The skiing practice in Alba di Canazei began in the 1960s with the first ski lifts in the town’s meadows. Still, it is only since the mid-seventies that the Ciampac cable car’s construction has reached levels of excellence.
In addition to the cable car, this ski area is equipped with three chairlifts and two ski lifts that serve slopes that, in the upper part, run entirely out of the woods in large spaces.
Instead, as soon as you go down into the woods, one of the most beautiful and technically valid slopes of the whole trip begins. The Val di Fassa, whose path winds between curves and schuus under the cable car route, is over two kilometers of the FIS-approved track for giant slalom and super-g competitions, whose width varies between 20 and 70 meters.
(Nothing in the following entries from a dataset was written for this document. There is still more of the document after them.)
Lemma change_move l s r r' : valid_request (st_After s) r -> sound_request r -> valid_state s ->
  change l s r r' -> move (By l) (phase_of r) (phase_of r').
Proof.
  intros Hv Hs Hvs Hc.
  destruct Hc as [worker random r Hl Hw Hr Hc' He|c r Hl Hc Hr
              |token r Hl Htok Hr H1 H2 H3|r Hl Hr|token text r Hl Htok H1 H2 H3 H4 H5|r Hr|m r Hc'|text r Ht
              |random c o r Hl Hc Hr Ho|id action source context stopped r r' Hl Hb Hd]; try subst l.
  - apply eligible_iff in He as [Hst _]; [|done]. rewrite (phase_open r) by done.
    assert (phase_of (acquire worker random r) = Taken (mkClaim worker (ID "claim_" random))) as ->.
    { unfold phase_of, acquire. simpl. by rewrite Hr. }
    by apply mo_take.
  - rewrite (phase_open (set_Status _ _)) by done. eapply mo_release; [done|by apply phase_claimed].
  - rewrite finish_closed. eapply worker_move; eauto.
  - rewrite finish_closed. unfold phase_of. destruct (req_Reply r); [|done]. by apply mo_deliver.
  - assert (phase_of (set_Status "reply_pending" (set_Reply (Some text) r)) = Answering text) as -> by done.
    eapply worker_move; try done. right. exists text. by repeat split.
  - apply mo_stay.
  - apply mo_stay.
  - apply mo_stay.
  - destruct (check_outcome_None _ _ Ho) as (Hout & _).
    destruct (suspend_request_form random (cl_Token c) o r) as (Hst & Hr' & Hcl & _).
    eapply mo_suspend; [done|by apply phase_claimed|].
    unfold phase_of. rewrite Hr', Hr, Hcl, Hst, Hc. unfold outcome_statuses in Hout. simpl in Hout.
    rewrite !elem_of_cons, elem_of_nil in Hout.
    destruct Hout as [-> |[-> |[-> |[-> |[]]]]]; simpl; set_solver.
  - apply decide_request_decided in Hd. by eapply decided_move.
Qed.

Lemma moved_move l s r r' : valid_request (st_After s) r -> sound_request r -> valid_state s ->
  moved l s r r' -> content (job_of r') = content (job_of r) /\ move (By l) (phase_of r) (phase_of r').
Proof.
  intros Hv Hs Hvs [|r1 Hc|ds rs Hst|n Hh|g Hh]; try subst l.
  - split; [done|apply mo_stay].
  - split; [|by eapply change_move]. unfold content, job_of. simpl. by rewrite (change_event _ _ _ _ Hc).
  - split; [done|apply mo_stay].
  - unfold attach. case_match; split; try done; apply mo_stay.
  - unfold revoke. case_match; [|split; [done|apply mo_stay]]. bool_simpl. split; [done|].
    destruct (req_Reply r) eqn:Er; [unfold phase_of; simpl; rewrite Er; apply mo_stay|].
    destruct (req_Claim r) eqn:Ec.
    { exfalso. destruct Hs as [Hcl _ _]. assert (req_Claim r <> None) as Hne by congruence. apply Hcl in Hne.
      rewrite !elem_of_cons, elem_of_nil in Hne. naive_solver congruence. }
    rewrite (phase_open r), (phase_closed (set_Status _ _)); simpl; auto. by apply mo_revoke.
Qed.
(** ** The delegated listener ([waitMention]) *)
Definition maxInboxWait : Z := 3600 * 10 ^ 9.
Definition defaultInboxWait : Z := 15 * 60 * 10 ^ 9.

(** [waiting] at the time [now]. *)
Definition waiting (now : Z) (i : inbox) : option inboxWaiter :=
  match ib_waiter i with
  | Some w => if ib_closed i || negb (now <? wt_Until w) then None else Some w
  | None => None
  end.

(** Everything before the loop: [ctx] is the context's error, [deadline] its deadline. *)
Definition wait_enter (ctx : option string) (deadline : option Z) (now : Z) (i : inbox)
    (worker : string) (duration : Z) : result inbox :=
  if bad_worker_id worker then Err "worker_id must identify this delegated listener"
  else if (duration <=? 0) || (maxInboxWait <? duration)
  then Err "wait duration must be positive and at most one hour"
  else match ctx with
  | Some e => Err e
  | None =>
      let until := now + duration in
      let until := match deadline with
                   | Some d => if d <? until then d else until
                   | None => until
                   end in
      if ib_closed i || negb (ib_background i) then Err "background inbox is not running"
      else if bool_decide (ib_waiter i <> None)
      then Err "a delegated listener is already waiting; do not start another"
      else Ok (set_waiter (Some (mkWaiter worker until)) i)
  end.

(** The deferred end of the wait. *)
Definition wait_exit (i : inbox) : inbox := set_waiter None i.

Definition join_key (worker : string) (r : inboxRequest) : string :=
  worker +:+ ":join:" +:+ Itoa (req_Seq r).

Section Wait.
Context `{!CryptoRoutes}.

(** The first loop of a poll: the candidate, and the notices recorded on the way to it. *)
Fixpoint find_candidate (i : inbox) (worker : string) (notices : gset string) (l : list inboxRequest)
    : option inboxRequest * gset string :=
  match l with
  | [] => (None, notices)
  | r :: rest =>
      if negb (eligible (ib_state i) r) || negb (accepts i (req_Event r))
      then find_candidate i worker notices rest
      else if bool_decide (ev_Kind (req_Event r) = "join_requested") || is_lifecycle (req_Event r)
      then
        let key := join_key worker r in
        if bool_decide (key ∈ notices) then find_candidate i worker notices rest
        else (Some r, {[key]} ∪ notices)
      else (Some r, notices)
  end.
always perfectly covered with snow thanks to a powerful system for the production of programmed snow. At the arrival of the cable car near the school camp, in an always sunny position between the shelters, a fun playground is placed to brighten the day in the snow for the little ones who still don’t ski or who have just finished their ski school.
The morphology of Alpe Ciampac also leaves ample free space available to free-riders, who never fail to remember the respect for the rules of prudence that the practice of skiing off-piste imposes. In the last two winters, a new connection that goes through Val Giumela to the Buffaure di Pozza di Fassa ski area has been opened. This gives skiers more kilometers of slopes and more off-piste slopes.
The valley station of the Ciampac cable car and the valley station of the Canazei-Pecol cable car are connected by a convenient ski bus service. This is one of the entrances to the Sella Ronda carousel, which lets you do the tour both clockwise and counterclockwise or just ski around the slopes of the valleys around the Sella group.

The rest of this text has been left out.